Collect every line in the records below that contains the word "gmap".
· · ·
(* ===== verification/Ports.v ===== *)
(** * Domain: models, errors and ports

    The records of [internal/domain/models], the errors and interfaces of
    [internal/domain/ports], and the signature [portE] of every call the
    service makes outside itself: one operation per interface method, plus the
    brute-force guard, the clock, the random source, the logger and [go]. *)

From S2P Require Import Prelude.
Open Scope Z_scope.

(** ** Errors *)

(** Sentinel errors, errors made by [fmt.Errorf] or by a library, and errors
    that wrap another one with [%w]. *)
Inductive error :=
| ErrUserNotFound
| ErrUserAlreadyExists
| ErrSessionNotFound
| ErrResetCodeNotFound
| ErrResetTokenNotFound
| RedisNil
| PgxErrNoRows
| PgError (code : string)
| Errorf (msg : string)
| ErrorfW (msg : string) (cause : error).

#[global] Instance error_eq_dec : EqDecision error.
Proof. solve_decision. Defined.

(** [errors.Is(err, target)] for a target that is a sentinel. *)
Fixpoint errors_Is (err target : error) : bool :=
  bool_decide (err = target) ||
  match err with
  | ErrorfW _ cause => errors_Is cause target
  | _ => false
  end.

(** [errors.As(err, &pgErr)]: the code of a database error in the chain. *)
Fixpoint errors_As_PgError (err : error) : option string :=
  match err with
  | PgError code => Some code
  | ErrorfW _ cause => errors_As_PgError cause
  | _ => None
  end.

(** The two results [(value, err)] of a Go function that returns no value with
    an error, and the single result [err]. *)
Inductive result (A : Type) :=
| Ok (a : A)
| Err (e : error).
Arguments Ok {A} a.
Arguments Err {A} e.

(** ** Models *)

Record User := {
  user_ID : string;
  user_Email : string;
  user_PasswordHash : string;
  user_CreatedAt : time;
  user_UpdatedAt : time
}.

Record Session := {
  sess_ID : string;
  sess_UserID : string;
  sess_UserEmail : string;
  sess_TokenHash : string;
  sess_DeviceID : string;
  sess_UserAgent : string;
  sess_IPAddress : string;
  sess_ExpiresAt : time;
  sess_LastUsedAt : time;
  sess_CreatedAt : time
}.

Record CachedSession := {
  cs_SessionID : string;
  cs_UserID : string;
  cs_UserEmail : string;
  cs_DeviceID : string;
  cs_ExpiresAt : time
}.

Record OTPRecord := {
  otp_UserID : string;
  otp_OTPHash : string;
  otp_Attempts : Z
}.

Record ResetTokenRecord := {
  rt_UserID : string;
  rt_Email : string
}.

Record Claims := {
  claims_UserID : string;
  claims_Email : string;
  claims_Roles : list string
}.

Inductive AuditEventType :=
| AuditEventRegister
| AuditEventLoginSuccess
| AuditEventLoginFailure
| AuditEventLoginBlocked
| AuditEventLogout
| AuditEventLogoutAll
| AuditEventTokenRefresh
| AuditEventSessionRevoke
| AuditEventPasswordChange
| AuditEventPasswordResetRequest
| AuditEventPasswordReset.

#[global] Instance AuditEventType_eq_dec : EqDecision AuditEventType.
Proof. solve_decision. Defined.

(** The string constants of the event types. *)
Definition audit_event_string (t : AuditEventType) : string :=
  match t with
  | AuditEventRegister => "user.register"
  | AuditEventLoginSuccess => "user.login.success"
  | AuditEventLoginFailure => "user.login.failure"
  | AuditEventLoginBlocked => "user.login.blocked"
  | AuditEventLogout => "user.logout"
  | AuditEventLogoutAll => "user.logout_all"
  | AuditEventTokenRefresh => "token.refresh"
  | AuditEventSessionRevoke => "session.revoke"
  | AuditEventPasswordChange => "user.password_change"
  | AuditEventPasswordResetRequest => "user.password_reset_request"
  | AuditEventPasswordReset => "user.password_reset"
  end.

(** A nil [map[string]string] is the empty map. *)
Record AuditEvent := {
  ae_UserID : option string;
  ae_EventType : AuditEventType;
  ae_IPAddress : string;
  ae_UserAgent : string;
  ae_Metadata : gmap string string
}.

Record HookEvent := {
  he_Type : AuditEventType;
  he_UserID : string;
  he_UserEmail : string;
  he_IPAddress : string;
  he_UserAgent : string;
  he_Metadata : gmap string string
}.

(** ** The calls of the service *)

(** The body of a goroutine started by [logAudit] or [fireHook]. *)
Inductive job :=
| JAudit (e : AuditEvent)
| JHook (e : HookEvent).

Inductive level := LevelDebug | LevelInfo | LevelWarn | LevelError.

#[global] Instance level_eq_dec : EqDecision level.
Proof. solve_decision. Defined.

(** A method that fills in fields of its argument ([SessionStore.Create] and
    [RotateToken] set [ID], [CreatedAt] and [LastUsedAt] through the pointer)
    answers with the new value.  [DeleteAllByUserID] can return both token
    hashes and an error. *)
Inductive portE : Type → Type :=
(* ports.UserStore *)
| UserCreate (email passwordHash : string) : portE (result User)
| UserGetByEmail (email : string) : portE (result User)
| UserGetByID (id : string) : portE (result User)
| UserUpdatePasswordHash (userID passwordHash : string) : portE (option error)
(* ports.SessionStore *)
| SessCreate (s : Session) : portE (result Session)
| SessGetByTokenHash (tokenHash : string) : portE (result Session)
| SessDeleteByID (sessionID userID : string) : portE (result string)
| SessDeleteByTokenHash (tokenHash : string) : portE (option error)
| SessRotateToken (oldHash : string) (newSession : Session) : portE (result Session)
| SessDeleteAllByUserID (userID : string) : portE (list string * option error)
| SessDeleteAllByUserIDExcept (userID keepTokenHash : string)
    : portE (list string * option error)
| SessListByUserID (userID : string) : portE (result (list Session))
(* ports.AccessTokenManager *)
| TokGenerate (userID email : string) (roles : list string) : portE (result string)
| TokValidate (token : string) : portE (result Claims)
(* ports.SessionCache *)
| CacheSet (tokenHash : string) (sess : CachedSession) (ttl : duration)
    : portE (option error)
| CacheGet (tokenHash : string) : portE (result CachedSession)
| CacheDelete (tokenHash : string) : portE (option error)
(* ports.PasswordResetStore *)
| ResetSaveOTP (userID email otpHash : string) (ttl : duration) : portE (option error)
| ResetGetOTP (email : string) : portE (result OTPRecord)
| ResetIncrOTPAttempts (email : string) : portE (result Z)
| ResetDeleteOTP (email : string) : portE (option error)
| ResetSaveResetToken (tokenHash userID email : string) (ttl : duration)
    : portE (option error)
| ResetGetResetToken (tokenHash : string) : portE (result ResetTokenRecord)
| ResetDeleteResetToken (tokenHash : string) : portE (option error)
(* bruteforce.Guard *)
| GuardIsLocked (email : string) : portE (result bool)
| GuardRecordFailure (email : string) : portE (result bool)
| GuardReset (email : string) : portE unit
(* time.Now, crypto/rand.Read, go statements, slog *)
| Now : portE time
| RandRead (n : nat) : portE (result (list Z))
| Go (j : job) : portE unit
| Slog (lvl : level) (msg : string) : portE unit.

(** ** gRPC statuses *)

(** The codes but [codes.OK]. *)
Inductive code :=
| Canceled
| Unknown
| InvalidArgument
| DeadlineExceeded
| NotFound
| AlreadyExists
| PermissionDenied
| ResourceExhausted
| FailedPrecondition
| Aborted
| OutOfRange
| Unimplemented
| Internal
| Unavailable
| DataLoss
| Unauthenticated.

#[global] Instance code_eq_dec : EqDecision code.
Proof. solve_decision. Defined.

(** [status.Error(code, msg)]. *)
Record status := Status { st_code : code; st_msg : string }.

#[global] Instance status_eq_dec : EqDecision status.
Proof. solve_decision. Defined.

(** What an RPC handler returns: a response, or an error and no response. *)
Inductive reply (A : Type) :=
| Reply (a : A)
| Refuse (st : status).
Arguments Reply {A} a.
Arguments Refuse {A} st.
Lemma session_lookup_abs_None s h : wf s → abs s !! h = None ↔ byHash s !! h = None.
Proof.
  intros Hwf. unfold abs. rewrite lookup_omap.
  destruct (byHash s !! h) as [l|] eqn:Hl; [|done].
  destruct (wf_byHash s Hwf h l Hl) as (x & Hx & _). simpl. by rewrite Hx.
Qed.

Lemma byHash_inj s h1 h2 l :
  wf s → byHash s !! h1 = Some l → byHash s !! h2 = Some l → h1 = h2.
Proof.
  intros Hwf H1 H2.
  destruct (wf_byHash s Hwf _ _ H1) as (x & Hx & <- & _).
  destruct (wf_byHash s Hwf _ _ H2) as (x' & Hx' & <- & _). congruence.
Qed.

Lemma session_byID_inj s id1 id2 l :
  wf s → byID s !! id1 = Some l → byID s !! id2 = Some l → id1 = id2.
Proof.
  intros Hwf H1 H2.
  destruct (wf_byID s Hwf _ _ H1) as (x & Hx & <- & _).
  destruct (wf_byID s Hwf _ _ H2) as (x' & Hx' & <- & _). congruence.
Qed.

Lemma id_free_byID s id : wf s → id_free (abs s) id → byID s !! id = None.
Proof.
  intros Hwf Hfree. destruct (byID s !! id) as [l|] eqn:Hl; [|done].
  destruct (wf_byID s Hwf _ _ Hl) as (x & Hx & Hid & Hh).
  destruct (Hfree (sess_TokenHash x) (row_of x)); [apply session_lookup_abs; eauto|done].
Qed.

Lemma session_wf_new : wf NewSessionStore.
Proof. split; intros *; simpl; rewrite lookup_empty; done. Qed.

(** *** Insertion *)

Definition insert_session (x : Session) (s : t) : t :=
  {| heap := <[next s := x]> (heap s); next := S (next s);
     byID := <[sess_ID x := next s]> (byID s);
     byHash := <[sess_TokenHash x := next s]> (byHash s) |}.

Lemma session_heap_insert_next s x l y :
  wf s → heap s !! l = Some y → <[next s := x]> (heap s) !! l = Some y.
Proof.
  intros Hwf Hl. rewrite lookup_insert_ne; [done|].
  apply (wf_heap s Hwf) in Hl. lia.
Qed.

Lemma insert_session_wf s x :
  wf s → byID s !! sess_ID x = None → byHash s !! sess_TokenHash x = None →
  wf (insert_session x s).
Proof.
  intros Hwf Hid Hh. split; simpl.
  - intros id' l [[<- <-]|[Hne Hl]]%lookup_insert_Some.
    + eexists. split; [apply lookup_insert_eq|]. by rewrite lookup_insert_eq.
    + destruct (wf_byID s Hwf _ _ Hl) as (y & Hy & Hyid & Hyh). exists y.
      split; [by apply session_heap_insert_next|]. split; [done|].
      by rewrite lookup_insert_ne by congruence.
  - intros h' l [[<- <-]|[Hne Hl]]%lookup_insert_Some.
    + eexists. split; [apply lookup_insert_eq|]. by rewrite lookup_insert_eq.
    + destruct (wf_byHash s Hwf _ _ Hl) as (y & Hy & Hyh & Hyid). exists y.
      split; [by apply session_heap_insert_next|]. split; [done|].
      by rewrite lookup_insert_ne by congruence.
  - intros l y [[<- <-]|[Hne Hl]]%lookup_insert_Some; [lia|].
    apply (wf_heap s Hwf) in Hl. lia.
Qed.

Lemma insert_session_abs s x :
  wf s → abs (insert_session x s) = <[sess_TokenHash x := row_of x]> (abs s).
Proof.
  intros Hwf. apply map_eq. intros h'. unfold abs. simpl.
  rewrite lookup_omap, !lookup_insert. case_decide; simpl.
  - by rewrite lookup_insert_eq.
  - rewrite lookup_omap. destruct (byHash s !! h') as [l|] eqn:Hl; [|done]. simpl.
    destruct (wf_byHash s Hwf _ _ Hl) as (y & Hy & _).
    rewrite Hy. by rewrite (session_heap_insert_next _ _ _ y).
Qed.

Lemma inserted_filled_in now id x : inserted id x (filled_in now id x).
Proof. done. Qed.
Lemma exec_pwf {A} (q : stmt A) r d d' : exec_answer q r d d' → ok_stmt q → pwf d → pwf d'.
Proof.
  intros Hr Hok Hwf. destruct r as [n|err]; simpl in Hr.
  - destruct Hr as (rows & Hm & _). by eapply meaning_pwf.
  - destruct Hr as [_ Hr]. by eapply failed_pwf.
Qed.

Lemma rows_pwf {A} (q : stmt A) r d d' : rows_answer q r d d' → ok_stmt q → pwf d → pwf d'.
Proof.
  intros Hr Hok Hwf. destruct r as [[rs [err|]]|err]; simpl in Hr; try by eapply failed_pwf.
  destruct Hr as (rows & Hm & _). by eapply meaning_pwf.
Qed.

(** ** The methods *)

(** A method that implements a port operation, for calls that satisfy [pre]. *)
Definition implements {X} (pre : Prop) (p : prog pgE X) (e : portE X) : Prop :=
  ∀ st st' r a now', pre → rexec pg_spec p st st' r → pwf (committed st) → working st = None →
    a_now a ≤ now' →
    pwf (committed st') ∧ working st' = None ∧
    safe microsecond X e r (pabs (a_now a) (committed st) a) (pabs now' (committed st') a).

(** Errors of the library, wrapped or not, are not the sentinels of the ports. *)
Lemma wrap_foreign msg err target :
  match target with ErrorfW _ _ => False | _ => True end →
  errors_Is (ErrorfW msg err) target = errors_Is err target.
Proof. intros Ht. simpl. rewrite bool_decide_eq_false_2; [done|]. by destruct target. Qed.

(** Open a method of one statement: the statement's answer, the constraints
    after it, and what the method makes of the answer. *)
Ltac one_stmt Hex Hwf :=
  let ans := fresh "ans" in let st1 := fresh "st1" in
  let Hans := fresh "Hans" in let Hw1 := fresh "Hw1" in
  destruct Hex as (ans & st1 & [Hans Hw1] & Hex);
  pose proof Hans as Hwf';
  first [apply row_pwf in Hwf'; [|done|exact Hwf] | apply exec_pwf in Hwf'; [|done|exact Hwf]
        | apply rows_pwf in Hwf'; [|done|exact Hwf]];
  unfold row_answer, exec_answer, rows_answer in Hans; repeat case_match; simplify_eq;
  try (destruct Hex as [-> ->]); (split; [exact Hwf'|]); (split; [congruence|]).
(* ===== verification/RedisAdapters.v ===== *)
(** * The Redis adapters ([internal/adapters/cache/redis])

    The session cache and the store of reset codes and reset tokens: the JSON
    documents they keep, their keys, and their methods over the Redis client.
    The script of [IncrOTPAttempts] runs in the server; the JSON library it
    uses there ([cjson]) is not part of the repository and is a parameter. *)

From Stdlib Require Import Ascii String.
From S2P Require Import Prelude GoStd Ports Crypto TimeText Json Redis.
Open Scope Z_scope.

(** ** Documents *)

(** An error of [encoding/json]. *)
Definition json_error : error := Errorf "json".

Definition Unmarshal {T} (names : list string) (set_field : string → jval → T → option T)
    (zero : T) (data : string) : option T :=
  v ← parse_json (bytes_of_string data); decode_struct names set_field zero v.

Section documents.
Context `{Zone}.

Definition CachedSession_names : list string :=
  ["SessionID"; "UserID"; "UserEmail"; "DeviceID"; "ExpiresAt"].

Definition Marshal_CachedSession (s : CachedSession) : option string :=
  exp ← enc_time (cs_ExpiresAt s);
  Some (string_of_bytes (object_text
    [("SessionID", enc_string (cs_SessionID s)); ("UserID", enc_string (cs_UserID s));
     ("UserEmail", enc_string (cs_UserEmail s)); ("DeviceID", enc_string (cs_DeviceID s));
     ("ExpiresAt", exp)])).

Definition CachedSession_set (name : string) (v : jval) (s : CachedSession)
    : option CachedSession :=
  let upd sid uid email dev exp :=
    {| cs_SessionID := sid; cs_UserID := uid; cs_UserEmail := email; cs_DeviceID := dev;
       cs_ExpiresAt := exp |} in
  if bool_decide (name = "SessionID") then
    x ← dec_string (cs_SessionID s) v;
    Some (upd x (cs_UserID s) (cs_UserEmail s) (cs_DeviceID s) (cs_ExpiresAt s))
  else if bool_decide (name = "UserID") then
    x ← dec_string (cs_UserID s) v;
    Some (upd (cs_SessionID s) x (cs_UserEmail s) (cs_DeviceID s) (cs_ExpiresAt s))
  else if bool_decide (name = "UserEmail") then
    x ← dec_string (cs_UserEmail s) v;
    Some (upd (cs_SessionID s) (cs_UserID s) x (cs_DeviceID s) (cs_ExpiresAt s))
  else if bool_decide (name = "DeviceID") then
    x ← dec_string (cs_DeviceID s) v;
    Some (upd (cs_SessionID s) (cs_UserID s) (cs_UserEmail s) x (cs_ExpiresAt s))
  else
    x ← dec_time (cs_ExpiresAt s) v;
    Some (upd (cs_SessionID s) (cs_UserID s) (cs_UserEmail s) (cs_DeviceID s) x).

Definition Unmarshal_CachedSession : string → option CachedSession :=
  Unmarshal CachedSession_names CachedSession_set
    {| cs_SessionID := ""; cs_UserID := ""; cs_UserEmail := ""; cs_DeviceID := "";
       cs_ExpiresAt := zero_time |}.
End documents.

Record otpData := {
  d_UserID : string;
  d_OTPHash : string;
  d_Attempts : Z
}.

Definition otpData_names : list string := ["user_id"; "otp_hash"; "attempts"].

Definition Marshal_otpData (d : otpData) : string :=
  string_of_bytes (object_text
    [("user_id", enc_string (d_UserID d)); ("otp_hash", enc_string (d_OTPHash d));
     ("attempts", enc_int (d_Attempts d))]).

Definition otpData_set (name : string) (v : jval) (d : otpData) : option otpData :=
  if bool_decide (name = "user_id") then
    x ← dec_string (d_UserID d) v;
    Some {| d_UserID := x; d_OTPHash := d_OTPHash d; d_Attempts := d_Attempts d |}
  else if bool_decide (name = "otp_hash") then
    x ← dec_string (d_OTPHash d) v;
    Some {| d_UserID := d_UserID d; d_OTPHash := x; d_Attempts := d_Attempts d |}
  else
    x ← dec_int (d_Attempts d) v;
    Some {| d_UserID := d_UserID d; d_OTPHash := d_OTPHash d; d_Attempts := x |}.

Definition Unmarshal_otpData : string → option otpData :=
  Unmarshal otpData_names otpData_set {| d_UserID := ""; d_OTPHash := ""; d_Attempts := 0 |}.

Record resetTokenData := {
  rd_UserID : string;
  rd_Email : string
}.

Definition resetTokenData_names : list string := ["user_id"; "email"].

Definition Marshal_resetTokenData (d : resetTokenData) : string :=
  string_of_bytes (object_text
    [("user_id", enc_string (rd_UserID d)); ("email", enc_string (rd_Email d))]).

Definition resetTokenData_set (name : string) (v : jval) (d : resetTokenData)
    : option resetTokenData :=
  if bool_decide (name = "user_id") then
    x ← dec_string (rd_UserID d) v; Some {| rd_UserID := x; rd_Email := rd_Email d |}
  else
    x ← dec_string (rd_Email d) v; Some {| rd_UserID := rd_UserID d; rd_Email := x |}.

Definition Unmarshal_resetTokenData : string → option resetTokenData :=
  Unmarshal resetTokenData_names resetTokenData_set {| rd_UserID := ""; rd_Email := "" |}.

(** ** Cache ([cache.go]) *)

Module Cache.
Definition keyPrefix : string := "refresh:".

Section cache.
Context {R : Type} `{RedisClient R, Zone}.

Definition Set_ (now : time) (tokenHash : string) (sess : CachedSession) (ttl : duration) (r : R)
    : R * option error :=
  if ttl <=? 0 then (r, None)
  else
    match Marshal_CachedSession sess with
    | None => (r, Some (ErrorfW "cache marshal" json_error))
    | Some data =>
        match rc_Set now (keyPrefix +:+ tokenHash) data ttl r with
        | (r, Some err) => (r, Some (ErrorfW "cache set" err))
        | (r, None) => (r, None)
        end
    end.

Definition Get (now : time) (tokenHash : string) (r : R) : R * result CachedSession :=
  match rc_Get now (keyPrefix +:+ tokenHash) r with
  | (r, Err err) => (r, Err (ErrorfW "cache get" err))
  | (r, Ok data) =>
      match Unmarshal_CachedSession data with
      | None => (r, Err (ErrorfW "cache unmarshal" json_error))
      | Some sess => (r, Ok sess)
      end
  end.

Definition Delete (now : time) (tokenHash : string) (r : R) : R * option error :=
  rc_Del now [keyPrefix +:+ tokenHash] r.
End cache.
End Cache.

(** ** Lua values and [cjson] *)

(** A Lua value a document can hold.  Numbers are integers: the service writes
    no other ones. *)
Inductive lua_value :=
| LStr (s : string)
| LNum (n : Z)
| LBool (b : bool)
| LOther.

(** [cjson.decode] (which raises an error on a text that is not an object) and
    [cjson.encode] on a table with string keys; [lua_tonumber] is how
    arithmetic reads a string. *)
Class Cjson := {
  cjson_decode : string → option (gmap string lua_value);
  cjson_encode : gmap string lua_value → string;
  lua_tonumber : string → option Z
}.

(** [(v or 0) + 1]; [None] if that raises an error. *)
Definition lua_or_0_plus_1 `{Cjson} (v : option lua_value) : option Z :=
  match v with
  | None | Some (LBool false) => Some (0 + 1)
  | Some (LNum n) => Some (n + 1)
  | Some (LStr s) => n ← lua_tonumber s; Some (n + 1)
  | Some (LBool true) | Some LOther => None
  end.

(** ** ResetCache ([reset.go]) *)

Module ResetCache.
Definition otpPrefix : string := "pwreset:".
Definition resetTokenPrefix : string := "pwreset_token:".

Definition raise {A} : prog luaE A := Vis RAISE (Empty_set_rect _).

Section reset.
Context {R : Type} `{RedisClient R, Cjson}.

Definition SaveOTP (now : time) (userID email otpHash : string) (ttl : duration) (r : R)
    : R * option error :=
  let data := Marshal_otpData {| d_UserID := userID; d_OTPHash := otpHash; d_Attempts := 0 |} in
  match rc_Set now (otpPrefix +:+ token.Hash email) data ttl r with
  | (r, Some err) => (r, Some (ErrorfW "save otp" err))
  | (r, None) => (r, None)
  end.

Definition GetOTP (now : time) (email : string) (r : R) : R * result OTPRecord :=
  match rc_Get now (otpPrefix +:+ token.Hash email) r with
  | (r, Err err) =>
      if errors_Is err RedisNil then (r, Err ErrResetCodeNotFound)
      else (r, Err (ErrorfW "get otp" err))
  | (r, Ok raw) =>
      match Unmarshal_otpData raw with
      | None => (r, Err (ErrorfW "unmarshal otp" json_error))
      | Some d => (r, Ok {| otp_UserID := d_UserID d; otp_OTPHash := d_OTPHash d;
                            otp_Attempts := d_Attempts d |})
      end
  end.

Definition incrOTPScript (key : string) : prog luaE Z :=
  call raw <- LGET key;;
  match raw with
  | None => Ret (-1)
  | Some raw =>
      match cjson_decode raw with
      | None => raise
      | Some d =>
          match lua_or_0_plus_1 (d !! "attempts") with
          | None => raise
          | Some attempts =>
              let d := <["attempts" := LNum attempts]> d in
              call ttl <- PTTL key;;
              if ttl <=? 0 then Ret (-1)
              else do SETPX key (cjson_encode d) ttl;; Ret attempts
          end
      end
  end.

Definition IncrOTPAttempts (now : time) (email : string) (r : R) : R * result Z :=
  match rc_Eval now (incrOTPScript (otpPrefix +:+ token.Hash email)) r with
  | (r, Err err) => (r, Err (ErrorfW "incr otp attempts" err))
  | (r, Ok n) => if n =? -1 then (r, Err ErrResetCodeNotFound) else (r, Ok n)
  end.

Definition DeleteOTP (now : time) (email : string) (r : R) : R * option error :=
  rc_Del now [otpPrefix +:+ token.Hash email] r.

Definition SaveResetToken (now : time) (tokenHash userID email : string) (ttl : duration) (r : R)
    : R * option error :=
  let data := Marshal_resetTokenData {| rd_UserID := userID; rd_Email := email |} in
  match rc_Set now (resetTokenPrefix +:+ tokenHash) data ttl r with
  | (r, Some err) => (r, Some (ErrorfW "save reset token" err))
  | (r, None) => (r, None)
  end.

Definition GetResetToken (now : time) (tokenHash : string) (r : R) : R * result ResetTokenRecord :=
  match rc_Get now (resetTokenPrefix +:+ tokenHash) r with
  | (r, Err err) =>
      if errors_Is err RedisNil then (r, Err ErrResetTokenNotFound)
      else (r, Err (ErrorfW "get reset token" err))
  | (r, Ok raw) =>
      match Unmarshal_resetTokenData raw with
      | None => (r, Err (ErrorfW "unmarshal reset token" json_error))
      | Some d => (r, Ok {| rt_UserID := rd_UserID d; rt_Email := rd_Email d |})
      end
  end.

Definition DeleteResetToken (now : time) (tokenHash : string) (r : R) : R * option error :=
  rc_Del now [resetTokenPrefix +:+ tokenHash] r.
End reset.
End ResetCache.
· · ·
Answer area:
  ae_Metadata : gmap string string
  he_Metadata : gmap string string
  cjson_decode : string → option (gmap string lua_value);
  cjson_encode : gmap string lua_value → string;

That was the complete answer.